STUDIES: Colorado’s Death Penalty Rarely Applied and Arbitrary

A new investigate conducted by law professors Justin Marceau (left) and Sam Kamin (middle) of a University of Denver and Wanda Foglia (right) of Rowan University found that a genocide chastisement in Colorado is practical so frequency as to describe a complement unconstitutional.  The authors resolved that Colorado’s genocide chastisement law is germane to roughly all first-degree murders, though is imposed so intermittently that it fails to yield a kind of clever squeezing of cases compulsory by a Supreme Court in Furman v. Georgia (1972).  In this groundbreaking study, a researchers reviewed all first-degree murder cases in a state between 1999 and 2010. They found that 92 percent of a 544 first-degree murder cases in that time camber contained during slightest one aggravating cause that done a suspect authorised for a genocide penalty. However, prosecutors filed notices of vigilant to find a genocide chastisement in usually 15 murder cases and followed a genocide chastisement during hearing in usually 5 of those cases — a 1% rate among death-eligible cases. The authors wrote, “Under a Colorado collateral sentencing system, many defendants are authorised though roughly nothing are indeed condemned to death. Because Colorado’s aggravating factors so frequency outcome in tangible genocide sentences, their use in any given box is a defilement of a Eighth Amendment.”

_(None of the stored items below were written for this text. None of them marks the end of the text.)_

Definition set_earning_wallet (n : NodeRecord) (w : WalletKind) : bool * NodeRecord :=
  if kind_eqb (earning_wallet (inner n)) w then (false, n)
  else (true, with_inner (with_wallet w (inner n)) n).

(** [NodeRecord::update]: an error may come after the address was set. *)
Definition update (n : NodeRecord) (a : AccessibleGossipRecord) (now : Z)
    : result unit UpdateError * NodeRecord :=
  if negb (bool_decide (nri_public_key (agr_inner a) = nr_public_key n)) then
    (Err (PublicKeyChanged (nr_public_key n) (nri_public_key (agr_inner a))), n)
  else if negb (bool_decide (rate_pack (agr_inner a) = rate_pack (inner n))) then
    (Err (RatePackChanged (rate_pack (inner n)) (rate_pack (agr_inner a))), n)
  else
    let finish addr :=
      (Ok (), mkRecord (agr_inner a) (with_last_update now (with_addr addr (metadata n)))
                (agr_signed_gossip a) (agr_signature a)) in
    match nr_addr n, agr_node_addr_opt a with
    | None, None => finish None
    | None, Some na => finish (Some (clone_addr na))
    | Some existing, None => finish (Some existing)
    | Some existing, Some incoming =>
        if negb (bool_decide (existing = incoming))
        then (Err (NodeAddrChanged existing incoming), n)
        else finish (Some existing)
    end.

(** ** Where a node is, from its address *)

Section Location.
Context (finder : CountryCodeFinder).

Definition get_node_location (ip_opt : option IpAddr) : exec (option string) :=
  match ip_opt with
  | Some ip =>
      let* country_opt := find_country finder ip in
      Ret (iso3166 <$> country_opt)
  | None => Ret None
  end.

(** [From<AccessibleGossipRecord> for NodeRecord] *)
Definition record_of_agr (a : AccessibleGossipRecord) (now : Z) : exec NodeRecord :=
  let* location := get_node_location (na_ip_addr <$> agr_node_addr_opt a) in
  Ret {| inner := agr_inner a;
         metadata := with_addr (agr_node_addr_opt a) (with_location location (metadata_new now));
         signed_gossip := agr_signed_gossip a;
         signature := agr_signature a |}.

Section Gnr.
Context `{I : InnerCbor}.

(** [TryFrom<&GossipNodeRecord> for NodeRecord] *)
Definition record_of_gnr (g : GossipNodeRecord) (now : Z) : exec (result NodeRecord string) :=
  match uncbor_inner (signed_data g) with
  | Err e => Ret (Err e)
  | Ok i =>
      let* location := get_node_location (na_ip_addr <$> gnr_node_addr_opt g) in
      Ret (Ok {| inner := i;
                 metadata := with_addr (clone_addr <$> gnr_node_addr_opt g)
                               (with_location location (metadata_new now));
                 signed_gossip := signed_data g;
                 signature := gnr_signature g |})
  end.

(** [TryFrom<GossipNodeRecord> for AccessibleGossipRecord] *)
Definition agr_of_gnr (g : GossipNodeRecord) : result AccessibleGossipRecord string :=
  let? i := uncbor_inner (signed_data g) in
  Ok (mkAgr (signed_data g) (gnr_signature g) (gnr_node_addr_opt g) i).
End Gnr.
End Location.

(** [From<NodeRecord>] and [From<AccessibleGossipRecord>] for [GossipNodeRecord]. *)
Definition gnr_of_record (n : NodeRecord) : GossipNodeRecord :=
  mkGnr (signed_gossip n) (signature n) (nr_addr n).
Definition gnr_of_agr (a : AccessibleGossipRecord) : GossipNodeRecord :=
  mkGnr (agr_signed_gossip a) (agr_signature a) (agr_node_addr_opt a).

(** ** Facts about the parts *)

Lemma analyze_Ok l r :
  analyze l r = Ok () ↔
  routing_byte_rate (lo l) ≤ routing_byte_rate r ≤ routing_byte_rate (hi l) ∧
  routing_service_rate (lo l) ≤ routing_service_rate r ≤ routing_service_rate (hi l) ∧
  exit_byte_rate (lo l) ≤ exit_byte_rate r ≤ exit_byte_rate (hi l) ∧
  exit_service_rate (lo l) ≤ exit_service_rate r ≤ exit_service_rate (hi l).
Proof.
  unfold analyze, check_min_and_max.
  repeat match goal with |- context [if ?a <? ?b then _ else _] => destruct (Z.ltb_spec a b) end;
    simpl; (split; [try done; intros _; lia|try done; lia]).
Qed.

(** What [update] leaves alone, and what it takes. *)
Lemma update_spec n a now r n' :
  update n a now = (r, n') →
  nr_public_key n' = nr_public_key n ∧ rate_pack (inner n') = rate_pack (inner n) ∧
  match r with
  | Ok _ => inner n' = agr_inner a ∧ signed_gossip n' = agr_signed_gossip a ∧
            signature n' = agr_signature a ∧
            (∀ x, nr_addr n = Some x → nr_addr n' = Some x)
  | Err _ => n' = n
  end.
Proof.
  unfold update. cbv zeta. intros Heq.
  destruct (decide (nri_public_key (agr_inner a) = nr_public_key n)) as [H1|H1];
    [rewrite bool_decide_eq_true_2 in Heq by done
    |rewrite bool_decide_eq_false_2 in Heq by done; by injection Heq as <- <-].
  destruct (decide (rate_pack (agr_inner a) = rate_pack (inner n))) as [H2|H2];
    [rewrite bool_decide_eq_true_2 in Heq by done
    |rewrite bool_decide_eq_false_2 in Heq by done; by injection Heq as <- <-].
  cbn [negb] in Heq.
  destruct (nr_addr n) as [x|] eqn:Hx, (agr_node_addr_opt a) as [y|] eqn:Hy;
    [destruct (negb _); [by injection Heq as <- <-|]|..];
    injection Heq as <- <-; (split; [done|]; split; [done|]); by repeat split.
Qed.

Colorado backed a genocide chastisement in 1975.  Since that time, a state has had one execution and now has 3 people on genocide row.

(J. Ingold, “Colorado genocide chastisement law unconstitutional, investigate contends,” Denver Post, Aug 6, 2012; see authors’ submission to a court in State v. Montour, No. 02CR782, Jul 11, 2012).  See Arbitrariness and Studies.  Listen to the podcast on Arbitrariness.